Back in the Chinese mainland, housewives and retirees always hog the neighborhood garden, tromping their feet to the resounding heavy metal music. They will nevertheless step out of line in other countries where personal rights are highlighted and intrusive noise banned.

These days, photos on Weibo show a bodacious madam, in a racier than naked dress, scrubbing and washing her body near the fountain of Beijing's Soho Plaza in the scorching sun.

Judging from her self-prepared bath toolkit, she is neither a lunatic nor a vagrant, but a penny-wise, pound-foolish person that took advantage of public resources at the cost of a wardrobe malfunction in broad daylight.

Some of our fellow countrymen, hardly role models of decency and integrity, cannot parse the line between the private and public sphere, taking their own wayward course heedless of others' feelings.

They have racked up a record of faux pas abroad: cut in lines, sneak under the ticket turnstile, do not flush the toilet after use, or rant and rave in museums.

Historically speaking, cuisine and culture have made up a fair chunk of English vocabularies of Chinese origin, such as dim sum, kung fu and feng shui.

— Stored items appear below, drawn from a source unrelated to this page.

(** ** The statements *)

(** [row'] may stand where [row] stood, for the rows of the attempt. *)
Definition older (row row' : FollowupHandoffRecord) : Prop := incarnation row' = i ->
  incarnation row = i /\ identity row' = identity row /\ (generation row < generation row' \/ generation row' = generation row /\ version row' = version row).
Lemma moves_set k' o s : (forall row', o = Some row' -> (keyed s -> key_of row' = k') /\ (k' = k -> exists row, rows s !! k = Some row /\ older row row' \/ incarnation row' <> i)) ->
  moves_on r0 s (set_row k' o s).
Proof.
  intros H. split_and!; [|by exists []; rewrite app_nil_r|done| |done].
  - intros row' Hr Hi. destruct (decide (k' = k)) as [->|Hne].
    + destruct o as [x|]; cbn in Hr; [|by rewrite lookup_delete_eq in Hr]. rewrite lookup_insert_eq in Hr. injection Hr as ->.
      destruct (H row' eq_refl) as [_ H']. destruct (H' eq_refl) as [row [[Hrow Ho]|?]]; [|done]. exists row. destruct (Ho Hi) as (? & ? & ?). by split_and!.
    + exists row'. split_and!; [|done..|by right]. destruct o; cbn in Hr; [by rewrite lookup_insert_ne in Hr|by rewrite lookup_delete_ne in Hr].
  - intros Hk. unfold keyed. destruct o as [x|]; cbn; [|by apply map_Forall_delete]. apply map_Forall_insert_2; [|done]. by apply (H x eq_refl).
Qed.
Lemma owed_set k' o s : (forall row', o = Some row' -> (keyed s -> key_of row' = k') /\ (k' = k -> exists row, rows s !! k = Some row /\ older row row' \/ incarnation row' <> i)) ->
  (k' = k -> forall row, rows s !! k = Some row -> incarnation row = i -> treats s row o) -> owed_step s (set_row k' o s).
Proof.
  intros Hm Ht. split; [by apply moves_set|]. intros row Hr Hi. destruct (decide (k' = k)) as [->|Hne].
  - destruct o as [x|]; cbn; [rewrite lookup_insert_eq|rewrite lookup_delete_eq]; by apply Ht.
  - replace (rows (set_row k' o s) !! k) with (Some row); [apply t_kept|]. destruct o; cbn; [by rewrite lookup_insert_ne|by rewrite lookup_delete_ne].
Qed.
Lemma owed_update k' where_ set s :
  (forall row, rows s !! k' = Some row -> where_ row = true -> (keyed s -> key_of (set row) = k') /\ older row (set row) /\ (k' = k -> incarnation row = i -> treats s row (Some (set row)))) ->
  owed_step s (snd (update_row k' where_ set s)).
Proof.
  intros H. unfold update_row. destruct (rows s !! k') as [row|] eqn:Er; [|by apply owed_silent, same_change]. destruct (where_ row) eqn:Ew; [|by apply owed_silent, same_change].
  destruct (H row eq_refl Ew) as (Hk & Ho & Ht). cbn [snd]. apply owed_set.
  - intros row' [= <-]. split; [done|]. intros ->. exists row. by left.
  - intros -> x Hx. assert (x = row) as -> by congruence. auto.
Qed.
Lemma owed_delete k' where_ s : (forall row, rows s !! k' = Some row -> where_ row = true -> k' = k -> incarnation row = i -> treats s row None) ->
  owed_step s (snd (delete_row k' where_ s)).
Proof.
  intros H. unfold delete_row. destruct (rows s !! k') as [row|] eqn:Er; [|by apply owed_silent, same_change]. destruct (where_ row) eqn:Ew; [|by apply owed_silent, same_change].
  cbn [snd]. apply owed_set; [done|]. intros -> x Hx. assert (x = row) as -> by congruence. auto.
Qed.
Lemma moves_delete k' where_ s : moves_on r0 s (snd (delete_row k' where_ s)).
Proof.
  unfold delete_row. destruct (rows s !! k'); [|by apply silent_moves, same_change]. destruct (where_ f); [|by apply silent_moves, same_change]. by apply moves_set.
Qed.
(** A write by [advanced], where what it releases is seen free *)
Lemma owed_write r changes t s : (forall x, identity (changes x) = identity x) ->
  (forall row, is_version r row = true -> key_of r = k -> incarnation row = i -> status (changes row) = HANDOFF_RELEASED -> status row = HANDOFF_RELEASED \/ branch_free r0 l0 s) ->
  owed_step s (snd (advance_tx r changes t s)).
Proof.
  intros Hid Hst. apply owed_update. intros row Hr Hv. destruct (is_version_same r row Hv) as [Hi Hg]. split_and!.
  - intros Hk. rewrite <- (Hk _ _ Hr). exact (f_equal (fun x => x.1.1.1.1) (Hid row)).
  - intros Hx. split_and!; [|exact (Hid row)|left; change (generation row < generation r + 1); lia]. rewrite <- Hx. symmetry. exact (f_equal (fun x => x.1.1.2) (Hid row)).
  - intros Hk Hi'. apply t_advanced; [exact (Hid row)|change (generation r + 1 = generation row + 1); lia|]. by apply Hst.
Qed.
Lemma owed_advance r changes t s : ordinary changes -> owed_step s (snd (advance_tx r changes t s)).
Proof. intros [Hid Hst]. apply owed_write; [done|]. intros row _ _ _ H. left. auto. Qed.

(** ** What programs rely on *)

(** The rows of the attempt are its own, and its identifier will not be drawn again. *)
Definition sound (s : hub) : Prop := begun l0 s /\ keyed s /\ (forall row, rows s !! k = Some row -> incarnation row = i -> identity row = identity r0)
  /\ (forall n, (drawn s <= n)%nat -> uuid n <> i).
Lemma stable_sound : stable r0 sound.
Proof.
  intros s s' H (Hb & Hk & Hm & Hu). split_and!; [by eapply stable_begun|by apply H| |].
  - intros row' Hr' Hi. destruct (proj1 H row' Hr' Hi) as (row & Hr & Hir & -> & _). by apply Hm.
  - intros n Hn. apply Hu. destruct H as (_ & _ & _ & _ & Hd). lia.
Qed.
(** A version that was read: the row of the attempt is it, or a later one. *)
Definition of_attempt (r : FollowupHandoffRecord) : Prop := key_of r = k /\ incarnation r = i.
Definition held (r : FollowupHandoffRecord) (s : hub) : Prop := of_attempt r -> identity r = identity r0 /\ tracks r0 l0 r s.
Lemma stable_in_hand r : stable r0 (held r).
Proof. intros s s' H Hh Hk. destruct (Hh Hk) as [? Ht]. split; [done|]. by eapply stable_tracks. Qed.
Lemma identity_attempt r r' : identity r = identity r' -> of_attempt r -> of_attempt r'.
Proof. intros H [Hk Hi]. split; [etrans; [exact (eq_sym (f_equal (fun x => x.1.1.1.1) H))|exact Hk]|etrans; [exact (eq_sym (f_equal (fun x => x.1.1.2) H))|exact Hi]]. Qed.
(** No worktree holds the branch of the attempt; its checkout is gone. *)
Definition freed (r : FollowupHandoffRecord) (s : hub) : Prop := of_attempt r -> branch_free r0 l0 s.
Definition gone (r : FollowupHandoffRecord) (s : hub) : Prop := of_attempt r -> seen l0 (saw_attachment (worktree_path r0) (branch_name r0) missing) s.
Lemma stable_freed r : stable r0 (freed r).
Proof. apply stable_impl, stable_seen. Qed.
Lemma stable_gone r : stable r0 (gone r).
Proof. apply stable_impl, stable_seen. Qed.
Definition settled_ (r : FollowupHandoffRecord) (s : hub) : Prop := of_attempt r ->
  phase r = cleanup_pending /\ branch_free r0 l0 s \/ seen l0 (saw_continuation k) s
  \/ (phase r ∉ [committed; pushed]) /\ seen l0 (saw_attachment (worktree_path r0) (branch_name r0) missing) s /\ branch_free r0 l0 s.

(** A program run where [Pre] holds beside any lasting assertion *)
Definition kept (Pre : hub -> Prop) {A} (m : M A) (ok : A -> hub -> Prop) : Prop := forall P, stable r0 P -> (forall s, P s -> sound s /\ Pre s) ->
  etriple (others_do r0) owed_step P m (fun a s => P s /\ ok a s) (fun _ => P).
Abbreviation kept_ Pre m := (kept Pre m (fun _ _ => True)).
Lemma kept_ret Pre {A} (a : A) (ok : A -> hub -> Prop) : (forall s, sound s -> Pre s -> ok a s) -> kept Pre (mret a) ok.
Proof. intros H P _ HP. apply etriple_ret. intros s Hs. destruct (HP s Hs). auto. Qed.
Lemma kept_throw Pre {A} e (ok : A -> hub -> Prop) : kept Pre (throw e) ok.
Proof. intros P _ _. by apply etriple_throw. Qed.
Lemma kept_bind Pre {A B} (m : M A) (f : A -> M B) R ok : kept Pre m R -> (forall a, stable r0 (R a)) -> (forall a, kept (fun s => Pre s /\ R a s) (f a) ok) -> kept Pre (m ≫= f) ok.
Proof.
  intros Hm HR Hf P HP HPre. eapply etriple_bind; [by apply Hm|]. intros a.
  eapply etriple_weaken; [| | |apply (Hf a (fun s => P s /\ R a s))]; [done|by intros b s [[? _] ?]|by intros e s [? _]|by apply stable_conj|].
  intros s [Hs Ha]. destruct (HPre s Hs). by split_and!.
Qed.
Lemma kept_seq Pre {A B} (m : M A) (f : A -> M B) R ok : kept Pre m R -> (forall a, kept Pre (f a) ok) -> kept Pre (m ≫= f) ok.
Proof.
  intros Hm Hf P HP HPre. eapply etriple_bind; [by apply Hm|]. intros a. eapply etriple_weaken; [| | |by apply (Hf a P)]; [by intros s [? _]|done..].
Qed.
Lemma kept_catch Pre {A} (m : M A) h ok : kept Pre m ok -> (forall e, kept Pre (h e) ok) -> kept Pre (catch m h) ok.
Proof. intros Hm Hh P HP HPre. eapply etriple_catch; [by apply Hm|]. intros e. by apply Hh. Qed.
Lemma kept_weak Pre Pre' {A} (m : M A) (ok ok' : A -> hub -> Prop) : kept Pre' m ok' -> (forall s, Pre s -> Pre' s) -> (forall a s, ok' a s -> ok a s) -> kept Pre m ok.
Proof.
  intros H HPre Hok P HP HP'. eapply etriple_weaken; [| | |apply (H P HP)]; [done|intros a s [? ?]; split; [done|by apply Hok]|done|].
  intros s Hs. destruct (HP' s Hs). auto.
Qed.
Lemma kept_pure Pre (phi : Prop) {A} (m : M A) ok : (forall s, Pre s -> phi) -> (phi -> kept Pre m ok) -> kept Pre m ok.
Proof.
  intros Hphi H P HP HPre. eapply etriple_weaken with (P' := fun s => P s /\ phi); [|intros a s Hs; exact Hs|intros e s Hs; exact Hs|].
  - intros s Hs. split; [done|]. by eapply Hphi, HPre.
  - apply etriple_pure. intros Hp. by apply H.
Qed.
Lemma kept_keeps Pre {A} (m : M A) ok : abides r0 owed_step m ok -> kept Pre m (fun a _ => ok a).
Proof. intros H P HP _. exact (H P HP). Qed.
Lemma kept_call Pre {A} (f : hub -> A * hub) (ok : A -> hub -> Prop) : (forall s, sound s -> Pre s -> owed_step s (snd (f s)) /\ ok (fst (f s)) (snd (f s))) -> kept Pre (call f) ok.
Proof.
  intros H P HP HPre. apply etriple_call; [intros g s Hg Hs; exact (good_stable _ _ g s HP Hg Hs)|]. intros s Hs. destruct (HPre s Hs) as [H1 H2].
  destruct (H s H1 H2) as [Ho Ha]. split; [exact Ho|]. split; [eapply HP; [apply owed_moves, Ho|done]|done].
Qed.
Lemma kept_statement Pre {A} (f : hub -> A * hub) (ok : A -> hub -> Prop) : (forall a, stable r0 (ok a)) ->
  (forall s, sound s -> Pre s -> owed_step s (snd (f s)) /\ ok (fst (f s)) (snd (f s))) -> kept Pre (statement f) ok.
Proof.
  intros Hok H. apply kept_bind with (R := fun o s => match o with Some a => ok a s | None => True end); [|intros [a|]; [apply Hok|apply stable_const]|].
  - apply kept_call. intros s Hs HP. destruct (H s Hs HP) as [Ho Ha]. destruct (database (outside s)); [by destruct (f s)| |by split].
    split; [by apply owed_silent, same_change|done].
  - intros [a|]; [|apply kept_throw]. apply kept_ret. by intros s _ [_ ?].
Qed.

As China has begun to flex its muscle, more expressions doused with Chinese flavors will mix and mingle with the modern lingua franca.

For example, the Sino-English compound word taikonaut, also known as Chinese astronaut, was been coined by the overseas press, after China successfully launched a manned spacecraft into orbit.

Some loanwords though, are less debonair than disgraced, including the chengguan, which the Time magazine said was "a shadowy urban-management force that operates with startling impunity across the nation."

Hopefully the dama will not suffer such indignity.